Stored data:

(* ===== verification/CircuitBreaker.v ===== *)
(** [autonomy/circuit-breaker.ts]: sliding-window counters per connection that
    downgrade the connection to Full Manual when a threshold is reached. *)
From S2P Require Import Prelude JsLib JsDate Platform PermissionsManifest ConnectionStore.
From S2P Require Import MessageStore ActivityFeed World.
From stdpp Require Import gmap pretty.

Inductive TriggerType : Type :=
| message_flood | permission_violation | spending_exceeded | boundary_probe.

Definition trigger_text (t : TriggerType) : string :=
  match t with
  | message_flood => "message_flood"
  | permission_violation => "permission_violation"
  | spending_exceeded => "spending_exceeded"
  | boundary_probe => "boundary_probe"
  end.

Record CircuitBreakerConfig : Type := mkConfig {
  floodThreshold : Z;
  floodWindowMs : Z;
  violationThreshold : Z;
  violationWindowMs : Z;
  boundaryProbeThreshold : Z;
  boundaryProbeWindowMs : Z
}.

Definition DEFAULT_CIRCUIT_BREAKER_CONFIG : CircuitBreakerConfig :=
  mkConfig 50 60000 5 300000 3 600000.

Record Check : Type := mkCheck {
  chk_type : TriggerType;
  chk_threshold : Z;
  chk_windowMs : Z
}.

Section breaker.
Context `{EN : Env, SH : Sha256, SQ : SqlEngine} (config : CircuitBreakerConfig).
Local Open Scope Z_scope.

Definition isTripped (addr : string) (w : World) : bool :=
  match getConnection addr (w_store w) with
  | Some c => bool_decide (circuitBreakerTripped c = Some true)
  | None => false
  end.

Definition longestWindow : Z :=
  Z.max (floodWindowMs config) (Z.max (violationWindowMs config) (boundaryProbeWindowMs config)).
(* ===== verification/EnforcementPipeline.v ===== *)
(** [autonomy/enforcement-pipeline.ts]: the one path of an inbound message, from
    the mute check over permissions, circuit breaker and routing to the
    auto-respond policy. *)
From S2P Require Import Prelude JsLib JsDate Platform PermissionsManifest ConnectionStore.
From S2P Require Import MessageStore ActivityFeed World CircuitBreaker InboundRouter.
From S2P Require Import PermissionsEnforcer.

Definition action_text (a : PolicyAction) : string :=
  match a with allow => "allow" | deny => "deny" | escalate => "escalate" end.
Definition confidence_text (c : Confidence) : string :=
  match c with conf_high => "high" | conf_medium => "medium" | conf_low => "low" end.

(** [{ ...routed, state }] and [{ ...routed, state, failureReason }] *)
Definition with_rm_state (st : string) (rm : RoutedMessage) : RoutedMessage :=
  mkRouted (rm_messageId rm) (rm_senderAddress rm) (rm_body rm) (rm_threadId rm) (rm_replyTo rm)
    (rm_priority rm) st (rm_failureReason rm).
Definition with_rm_failure (st reason : string) (rm : RoutedMessage) : RoutedMessage :=
  mkRouted (rm_messageId rm) (rm_senderAddress rm) (rm_body rm) (rm_threadId rm) (rm_replyTo rm)
    (rm_priority rm) st (Some reason).

Definition muted_event (addr i : string) : EventInput :=
  mkEventInput addr "message_received_muted" (Some i) (Some "muted") None None
    (Some "message_receive_muted") None.
Definition intervention_event (addr i : string) : EventInput :=
  mkEventInput addr "message_during_intervention" (Some i) (Some "intervention") None None
    (Some "message_receive_intervention") None.
Definition decision_event (addr i : string) (d : PolicyDecision) : EventInput :=
  mkEventInput addr "auto_respond_decision" (Some i) (Some "auto_respond")
    (Some (json_object [("action", json_string (action_text (d_action d)));
                        ("confidence", json_string (confidence_text (d_confidence d)));
                        ("reasoning", json_string (d_reasoning d))]))
    None None None.

Definition no_policy_decision : PolicyDecision :=
  mkDecision escalate conf_low "No auto-respond policy configured -- escalating to human".
Definition error_decision : PolicyDecision :=
  mkDecision escalate conf_low "Policy evaluation error -- escalating to human".

Section pipeline.
Context `{EN : Env, SH : Sha256, SQ : SqlEngine} (config : CircuitBreakerConfig).

Definition recordAutoRespondDecision (messageId connectionAddress : string)
    (decision : PolicyDecision) : M World unit :=
  _ ← w_record (decision_event connectionAddress messageId decision); mret tt.

Definition policy_request (message : MessageRecord) (connectionAddress : string)
    (connection : option Connection) : PolicyRequest :=
  mkPolicyRequest (default "" (connection ≫= autoRespondPolicy)) (body_value message)
    connectionAddress (default "" (nickname <$> connection)).

Definition evaluateAutoRespondPolicy (message : MessageRecord) (connectionAddress : string)
    (rm : RoutedMessage) : M World RoutedMessage :=
  connection ← w_getConnection connectionAddress;
  let policy := connection ≫= autoRespondPolicy in
  if negb (truthy_str policy) then
    w_updateState (m_id message) "escalated_to_human" None;;
    recordAutoRespondDecision (m_id message) connectionAddress no_policy_decision;;
    mret (with_rm_state "escalated_to_human" rm)
  else
    try_catch
      (decision ← await_policy (policy_request message connectionAddress connection);
       match d_action decision with
       | allow =>
           w_updateState (m_id message) "read_by_agent" None;;
           recordAutoRespondDecision (m_id message) connectionAddress decision;;
           mret (with_rm_state "read_by_agent" rm)
       | deny =>
           w_updateState (m_id message) "failed" (Some (d_reasoning decision));;
           recordAutoRespondDecision (m_id message) connectionAddress decision;;
           mret (with_rm_failure "failed" (d_reasoning decision) rm)
       | escalate =>
           w_updateState (m_id message) "escalated_to_human" None;;
           recordAutoRespondDecision (m_id message) connectionAddress decision;;
           mret (with_rm_state "escalated_to_human" rm)
       end)
      (w_updateState (m_id message) "escalated_to_human" None;;
       recordAutoRespondDecision (m_id message) connectionAddress error_decision;;
       mret (with_rm_state "escalated_to_human" rm)).

Definition process (message : MessageRecord) (connectionAddress : string)
    : M World RoutedMessage :=
  connection ← w_getConnection connectionAddress;
  if truthy_bool (connection ≫= muted) then
    _ ← w_record (muted_event connectionAddress (m_id message));
    w_updateState (m_id message) "delivered" None;;
    mret (routed message connectionAddress "delivered" None)
  else if truthy_bool (connection ≫= passthrough) then
    w_updateState (m_id message) "escalated_to_human" None;;
    _ ← w_record (intervention_event connectionAddress (m_id message));
    mret (routed message connectionAddress "escalated_to_human" None)
  else
    enforcement ← check (body_value message) connectionAddress;
    if negb (allowed enforcement) then
      if truthy_bool (escalateToHuman enforcement) then
        w_updateState (m_id message) "escalated_to_human" (e_reason enforcement);;
        mret (routed message connectionAddress "escalated_to_human" (e_reason enforcement))
      else
        (if truthy_str (violationType enforcement)
         then recordViolation config connectionAddress (default "" (violationType enforcement))
         else mret tt);;
        w_updateState (m_id message) "failed" (e_reason enforcement);;
        mret (routed message connectionAddress "failed" (e_reason enforcement))
    else
      recordMessage config connectionAddress;;
      rm ← route true message connectionAddress;
      if bool_decide (rm_state rm = "pending_policy_eval")
      then evaluateAutoRespondPolicy message connectionAddress rm
      else mret rm.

◆ TASK DIRECTIONS
Your answer must be one number: how many lines of the entries hold the string "deny".

◆ RESPONSE BELOW
2